My shortlived career as a stage performer came to a frothing crest in grade school when I played Abram of House Montague. Of the 5 or so lines I was required to memorize, none were as monumetally impactful as:"Do you bite your thumb at us, sir?".

"...thumb biting, which involves biting and then flicking one's thumb from behind the upper teeth, is a Shakespearean version of flipping someone the bird" - Shmoop.com

My young mind was delighted by an offensive gesture that could be used indiscriminately without fear (because no one knew what the hell it meant). Somehow the phrase/gesture has stuck with me some seventeen years later. When the project was determined to be an insult generator, I knew I wanted to honor my past thespian acheivement.
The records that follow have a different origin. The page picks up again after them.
(** Clearing a slot. *)
Lemma dir_rep_unlink v dm name ino j d :
  dir_rep v dm → listed v name ino j → dirent_wf d → sfd_ino d = 0 →
  dir_rep (grown v (64 * j) (dir_bytes d)) (delete name dm).
Proof.
  intros [Hv Hdm] Hj Hd Hz. pose proof Hj as ([? ?] & _).
  pose proof (nslots_grown v j d Hv Hd ltac:(lia)) as Hn. rewrite Z.max_l in Hn by lia.
  assert (Hl : ∀ nm i k, listed (grown v (64 * j) (dir_bytes d)) nm i k ↔ k ≠ j ∧ listed v nm i k).
  { intros nm i k. unfold listed. rewrite Hn, entry_grown by done. destruct (decide (k = j)) as [->|Hk].
    - rewrite Hz. split; [by intros (_ & <- & ? & _)|by intros [? _]].
    - naive_solver. }
  pose proof (dk_max _ Hv). pose proof (dk_size _ Hv). split; [constructor|].
  - apply Hv.
  - rewrite Hn. cbn [grown af_size]. rewrite (dir_bytes_length d Hd). lia.
  - cbn [grown af_size]. rewrite (dir_bytes_length d Hd). lia.
  - intros nm i i' k k' [_ Hk]%Hl [_ Hk']%Hl. by eapply (dk_unique _ Hv).
  - intros nm i. rewrite lookup_delete_Some, Hdm. split.
    + intros [Hne [k Hk]]. exists k. apply Hl. split; [|done]. intros ->.
      destruct Hk as (_ & _ & _ & <-). by destruct Hj as (_ & _ & _ & <-).
    + intros [k [Hk Hlk]%Hl]. split; [|by exists k]. intros ->. apply Hk. by eapply (dk_unique _ Hv).
Qed.

(** ** The operations *)

Section Operations.
Context {D H : Type} `{DiskLaws D} `{KHeap H}.
Implicit Types s : sfs D H.

(** The vnode [p] shows the directory [v]. *)
Record at_dir s (files : gmap Z sfs_inode) (V : gmap Z afile) (p : Z) (sv : sfs_vnode) (v : afile) : Prop := {
  ad_inv : disk_inv s files;
  ad_views : views s files V;
  ad_pool : s_pool s !! p = Some sv;
  ad_file : V !! sv_ino sv = Some v;
}.

Lemma at_dir_shows s files V p sv v : at_dir s files V p sv v → shows s (sv_i sv) v.
Proof.
  intros [Hinv HV Hp Hv]. destruct (views_lookup _ _ _ _ _ HV (di_loaded _ _ Hinv _ _ Hp)) as (v' & Hv' & Hs).
  congruence.
Qed.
And so, Bite Your Thumb was chosen.

Overview

This app was originally an extra-curricular project I put together for student of mine while I was an instructor at Coallition4Queens (now, Pursuit). The students were looking for a challenge and I was looking for a way to satisfy my urge to build something. In short, I came up with the idea of making a simple insult generator using a (now defunct) api, FOAAS (F*ck off as a Service). You can read about the original project here, including methodology, motivation and thoughts from the team.
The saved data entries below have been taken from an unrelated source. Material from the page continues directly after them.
(* ===== verification/SfsTrunc.v ===== *)
(** * SFS: truncating files

    sfs_truncate frees the blocks past the new end, except that among the
    blocks reached through the indirect block it keeps the first one past
    the end.  What the file shows afterwards, that no block is shared or
    lost in the free map's accounting, and that truncating to nothing leaves
    no block. *)

From S2P Require Import Prelude Ram Kheap KheapSpec KArray Bitmap Bytes Mem CString Uio Device Sfs SfsOps SfsSpec SfsFile SfsWrite.

(** The blocks that survive a truncation to [B] blocks. *)
Definition kept (B k : Z) : Prop := k < B ∨ 15 ≤ k ≤ B.
#[global] Instance kept_dec B k : Decision (kept B k).
Proof. unfold kept. apply _. Defined.

Definition truncated (v : afile) (len : Z) : afile :=
  AFile len (af_type v) (af_links v)
        (λ o, if decide (kept ((len + 511) / 512) (o / 512)) then af_byte v o else 0).

(** [L'] is [L] with some blocks dropped. *)
Definition shrinks (L L' : list Z) : Prop := ∀ k b, L' !! k = Some b → b = 0 ∨ L !! k = Some b.

Lemma shrinks_elem L L' b : shrinks L L' → b ∈ L' → b ≠ 0 → b ∈ L.
Proof.
  intros Hs [k Hk]%list_elem_of_lookup Hb. destruct (Hs _ _ Hk) as [|?]; [done|]. by eapply list_elem_of_lookup_2.
Qed.

Lemma shrinks_no_inj L L' : shrinks L L' → no_inj L → no_inj L'.
Proof.
  intros Hs Hn j k b Hj Hk Hb. destruct (Hs _ _ Hj) as [|Hj']; [done|]. destruct (Hs _ _ Hk) as [|Hk']; [done|].
  by eapply Hn.
Qed.

Section Free.
Context {D H : Type} `{DiskLaws D} `{KHeap H}.
Implicit Types s : sfs D H.

(** [s'] is [s] with the blocks [X] unmarked. *)
Definition unmap s s' (X : list Z) : Prop :=
  ∃ m d, s' = set_freemapdirty d (set_freemap m s) ∧ bitmap_wf m ∧ b_nbits m = b_nbits (s_freemap s) ∧
    (b_self m = b_self (s_freemap s) ∧ b_addr m = b_addr (s_freemap s) ∧
     (d = true ∨ d = s_freemapdirty s ∧ m = s_freemap s)) ∧
    ∀ j, marked m j = if decide (Z.of_nat j ∈ X) then false else marked (s_freemap s) j.

Lemma unmap_nil s : map_wf s → unmap s s [].
Proof.
  intros [Hwf _ _ _]. exists (s_freemap s), (s_freemapdirty s). split_and!; [by destruct s|done..|by right|].
  intros j. by rewrite decide_False by set_solver.
Qed.

Lemma unmap_trans s1 s2 s3 X Y : unmap s1 s2 X → unmap s2 s3 Y → unmap s1 s3 (X ++ Y).
Proof.
  intros (m & d & -> & ? & ? & (? & ? & Hd) & Hm) (m' & d' & -> & ? & ? & (? & ? & Hd') & Hm'). exists m', d'.
  split_and!; try done; cbn in *; try congruence.
  { destruct Hd' as [->|[-> ->]]; [by left|done]. }
  intros j. rewrite Hm', Hm.
  destruct (decide (Z.of_nat j ∈ Y)); [by rewrite decide_True by (apply elem_of_app; by right)|].
  destruct (decide (Z.of_nat j ∈ X)); [by rewrite decide_True by (apply elem_of_app; by left)|].
  by rewrite decide_False by (intros [?|?]%elem_of_app; done).
Qed.

Lemma unmap_env s s' X : unmap s s' X → same_env s s'.
Proof. intros (m & d & -> & ? & ? & (? & ? & _) & _). by constructor. Qed.

Lemma unmap_same s s' X :
  unmap s s' X → s_pool s' = s_pool s ∧ s_user s' = s_user s ∧ s_device s' = s_device s.
Proof. by intros (m & d & -> & _). Qed.

Lemma unmap_valid s s' X b : unmap s s' X → valid_block s b → valid_block s' b.
Proof. by intros (m & d & -> & _). Qed.
Lemma unmap_dev s s' X : unmap s s' X → dev_wf s → dev_wf s'.
Proof. intros (m & d & -> & _) []. by constructor. Qed.

Lemma unmap_used s s' X b : unmap s s' X → 0 ≤ b → b ∉ X → used s b → used s' b.
Proof.
  intros (m & d & -> & _ & _ & _ & Hm) Hb Hx Hu. unfold used in *. cbn. rewrite Hm.
  rewrite decide_False; [done|]. by rewrite Z2Nat.id.
Qed.

(** Unmarking blocks that no file has. *)
Lemma disk_inv_unmap s s' files X :
  disk_inv s files → unmap s s' X →
  (∀ b, b ∈ X → valid_block s b ∧ files !! b = None ∧ ∀ ino i, files !! ino = Some i → b ∉ blist s i) →
  disk_inv s' files.
Proof.
  intros Hinv Hun HX. pose proof (λ b, unmap_used _ _ _ b Hun) as Hu.
  destruct Hun as (m & d & -> & Hwf & Hn & (_ & _ & Hd) & _).
  destruct Hd as [->|[-> ->]]; [|destruct s; exact Hinv].
  apply disk_inv_remap; [done|..].
  - destruct (di_map _ _ Hinv) as [_ Hbits Hsize Hres]. constructor; [done|by cbn; rewrite Hn|done|].
    cbn. rewrite Hn. intros c Hc Hnv. apply (Hu c); [lia| |by apply Hres]. intros Hx. by destruct (HX _ Hx).
  - intros ino i Hi. destruct (di_inode _ _ Hinv _ _ Hi) as (_ & _ & [? _] & ?).
    apply (Hu ino); [lia| |done]. intros Hx. destruct (HX _ Hx) as (_ & ? & _). congruence.
  - intros ino i c Hi Hc Hc0. destruct (di_block _ _ Hinv _ _ _ Hi Hc Hc0) as ([? _] & ? & _).
    apply (Hu c); [lia| |done]. intros Hx. destruct (HX _ Hx) as (_ & _ & Hno). by eapply Hno.
Qed.

Lemma bfree_unmap s b :
  map_wf s → dev_wf s → valid_block s b → used s b →
  ∃ s', sfs_bfree b s = Done (tt, s') ∧ unmap s s' [b].
Proof.
  intros Hmap Hdev Hval Hu. destruct (bfree_run s b Hmap Hdev Hval Hu) as (m & Hrun & ? & ? & (? & ?) & Hm).
  exists (remap s m). split; [done|]. exists m, true. split_and!; [done..|by left|]. intros j. rewrite Hm.
  destruct Hval as [[? _] _]. destruct (decide (j = Z.to_nat b)), (decide (Z.of_nat j ∈ [b])); set_solver by lia.
Qed.

(** A file that drops blocks keeps the volume in order. *)
Lemma put_shrunk s files p sv i :
  disk_inv s files → s_pool s !! p = Some sv → inode_wf i → shrinks (blist s (sv_i sv)) (blist s i) →
  disk_inv (put_inode s p sv i) (<[sv_ino sv := i]> files).
Proof.
  intros Hinv Hp Hi Hs. pose proof (di_loaded _ _ Hinv _ _ Hp) as Hcur.
  destruct (di_inode _ _ Hinv _ _ Hcur) as (_ & Hnj & _).
  apply disk_inv_put; [done|done|done|by eapply shrinks_no_inj|]. intros b Hb Hb0. left. by eapply shrinks_elem.
Qed.

(** A block that was dropped is nobody's. *)
Lemma dropped_free s s1 files ino i i1 b :
  disk_inv s files → files !! ino = Some i → shrinks (blist s i) (blist s1 i1) →
  (∀ j i', files !! j = Some i' → j ≠ ino → blist s1 i' = blist s i') →
  b ∈ blist s i → b ≠ 0 → b ∉ blist s1 i1 →
  valid_block s b ∧ used s b ∧ (<[ino := i1]> files) !! b = None ∧
  ∀ j i', (<[ino := i1]> files) !! j = Some i' → b ∉ blist s1 i'.
Proof.
  intros Hinv Hi Hs Hoth Hb Hb0 Hno. destruct (di_block _ _ Hinv _ _ _ Hi Hb Hb0) as (? & ? & ?).
  split; [done|]. split; [done|]. split; [rewrite lookup_insert_None; split; [done|congruence]|].
  intros j i' [[<- <-]|[Hj Hi']]%lookup_insert_Some; [done|]. rewrite (Hoth _ _ Hi') by done.
  intros Hb'. apply Hj. by eapply (di_own _ _ Hinv).
Qed.

(** ** The direct blocks *)

(** What dropping direct blocks changes: the vnode's inode, and marks. *)
Record direct_cut (B i : Z) s s' p (files : gmap Z sfs_inode) (sv sv' : sfs_vnode) : Prop := {
  dc_inv : disk_inv s' (<[sv_ino sv := sv_i sv']> files);
  dc_pool : s_pool s' !! p = Some sv';
  dc_ino : sv_ino sv' = sv_ino sv;
  dc_env : same_env s s';
  dc_user : s_user s' = s_user s;
  dc_dev : s_device s' = s_device s;
  dc_type : sfi_type (sv_i sv') = sfi_type (sv_i sv);
  dc_links : sfi_linkcount (sv_i sv') = sfi_linkcount (sv_i sv);
  dc_indirect : sfi_indirect (sv_i sv') = sfi_indirect (sv_i sv);
  dc_direct k : (k < 15)%nat → sfi_direct (sv_i sv') !! k =
    if decide (i ≤ Z.of_nat k ∧ B ≤ Z.of_nat k) then Some 0 else sfi_direct (sv_i sv) !! k;
}.

Lemma direct_cut_none B i s p files sv :
  disk_inv s files → s_pool s !! p = Some sv → 15 ≤ i → direct_cut B i s s p files sv sv.
Proof.
  intros Hinv Hp Hi. constructor; try done.
  - rewrite insert_id; [done|]. by apply (di_loaded _ _ Hinv _ _ Hp).
  - intros k Hk. by rewrite decide_False by lia.
Qed.

Lemma blk_device s s' b : s_device s' = s_device s → blk s' b = blk s b.
Proof. unfold blk. by intros ->. Qed.

Lemma blist_device s s' i : s_device s' = s_device s → blist s' i = blist s i.
Proof. intros E. apply blist_agree. intros. by apply blk_device. Qed.

(** Dropping one direct block. *)
Lemma drop_direct s files p sv k b :
  disk_inv s files → s_pool s !! p = Some sv → (k < 15)%nat → sfi_direct (sv_i sv) !! k = Some b → b ≠ 0 →
  runs (sfs_bfree b;; sv ← get_sv p; put_sv p (set_inode (set_direct k 0 (sv_i sv)) true sv)) s
    (λ _ s', let i' := set_direct k 0 (sv_i sv) in
       disk_inv s' (<[sv_ino sv := i']> files) ∧ s_pool s' !! p = Some (set_inode i' true sv) ∧
       same_env s s' ∧ s_user s' = s_user s ∧ s_device s' = s_device s).
Proof.
  intros Hinv Hp Hk Hd Hb. pose proof (di_loaded _ _ Hinv _ _ Hp) as Hi.
  destruct (di_inode _ _ Hinv _ _ Hi) as (Hwf & Hnj & _). set (i' := set_direct k 0 (sv_i sv)).
  assert (HL : blist s i' = <[S k := 0]> (blist s (sv_i sv))) by (by apply blist_set_direct).
  assert (Hpos : blist s (sv_i sv) !! S k = Some b).
  { change (blist s (sv_i sv) !! S k) with ((sfi_direct (sv_i sv) ++ idtable s (sv_i sv)) !! k).
    rewrite lookup_app_l; [done|]. rewrite (iw_direct _ Hwf). lia. }
  assert (Hsh : shrinks (blist s (sv_i sv)) (blist s i')).
  { rewrite HL. intros j c [(<- & <- & _)|[? ?]]%list_lookup_insert_Some; [by left|by right]. }
  assert (Hno : b ∉ blist s i').
  { rewrite HL. intros [j [(<- & <- & _)|[Hj Hc]]%list_lookup_insert_Some]%list_elem_of_lookup; [done|].
    apply Hj. by eapply Hnj. }
  destruct (dropped_free s s files _ _ i' b Hinv Hi Hsh) as (Hval & Hu & Hfree); [done|by eapply list_elem_of_lookup_2|done|done|].
  destruct (bfree_unmap s b (di_map _ _ Hinv) (di_dev _ _ Hinv) Hval Hu) as (s1 & Hrun & Hun).
  destruct (unmap_same _ _ _ Hun) as (Hp1 & Hu1 & Hd1).
  apply runs_bind. exists tt, s1. split; [done|]. apply runs_bind. eapply runs_get_sv; [by rewrite Hp1|].
  apply runs_put_sv. cbn zeta. fold i'. split_and!.
  - assert (Hwf' : inode_wf i').
    { destruct Hwf. constructor; try done. cbn. by rewrite length_insert. }
    pose proof (put_shrunk s files p sv i' Hinv Hp Hwf' Hsh) as Hinv'.
    eapply disk_inv_unmap; [exact Hinv'| |].
    + destruct Hun as (m & d & -> & Hm). exists m, d. split; [reflexivity|]. exact Hm.
    + intros c ->%list_elem_of_singleton. done.
  - cbn. apply lookup_insert_eq.
  - etransitivity; [by eapply unmap_env|]. apply (put_inode_env s1 p sv i'). by rewrite Hp1.
  - exact Hu1.
  - exact Hd1.
Qed.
Fast forward a few years and now my urges include rewriting old projects using a modern architecture. So BYT serves as a good jumping off point to showcase how Swift has changed and how I've evolved as a developer. I really only have two guiding principles:

  1. Keep the original spirit of the app intact
  2. Use modern tech & standards

The Standards

  1. Programmatic autolayout (no 3rd party libraries)
  2. CollectionVC's using Compositional Layout
  3. Self-hosted, updated FOAAS API
  4. Add new endpoints for new features
  5. Generic network layer (no 3rd party libraries)
  6. Combine for fun, even if it's a bit contrived

Step 1: The API

In the intervening 7 or so years since this project was created, both backend APIs we had used no longer exist. Well, Fieldbook which was used for versioning and color themes no longer exists. However, FOAAS lived on as an unmaintained repo. So, naturally I forked the project, detached it from the original source (because I need that sweet, sweet contribution cred) and began to look for hosting options for Node apps.

I settled on Render because it was free and setup was incredibly easy for a node app. So, now the API lives on as foaas.onrender.com.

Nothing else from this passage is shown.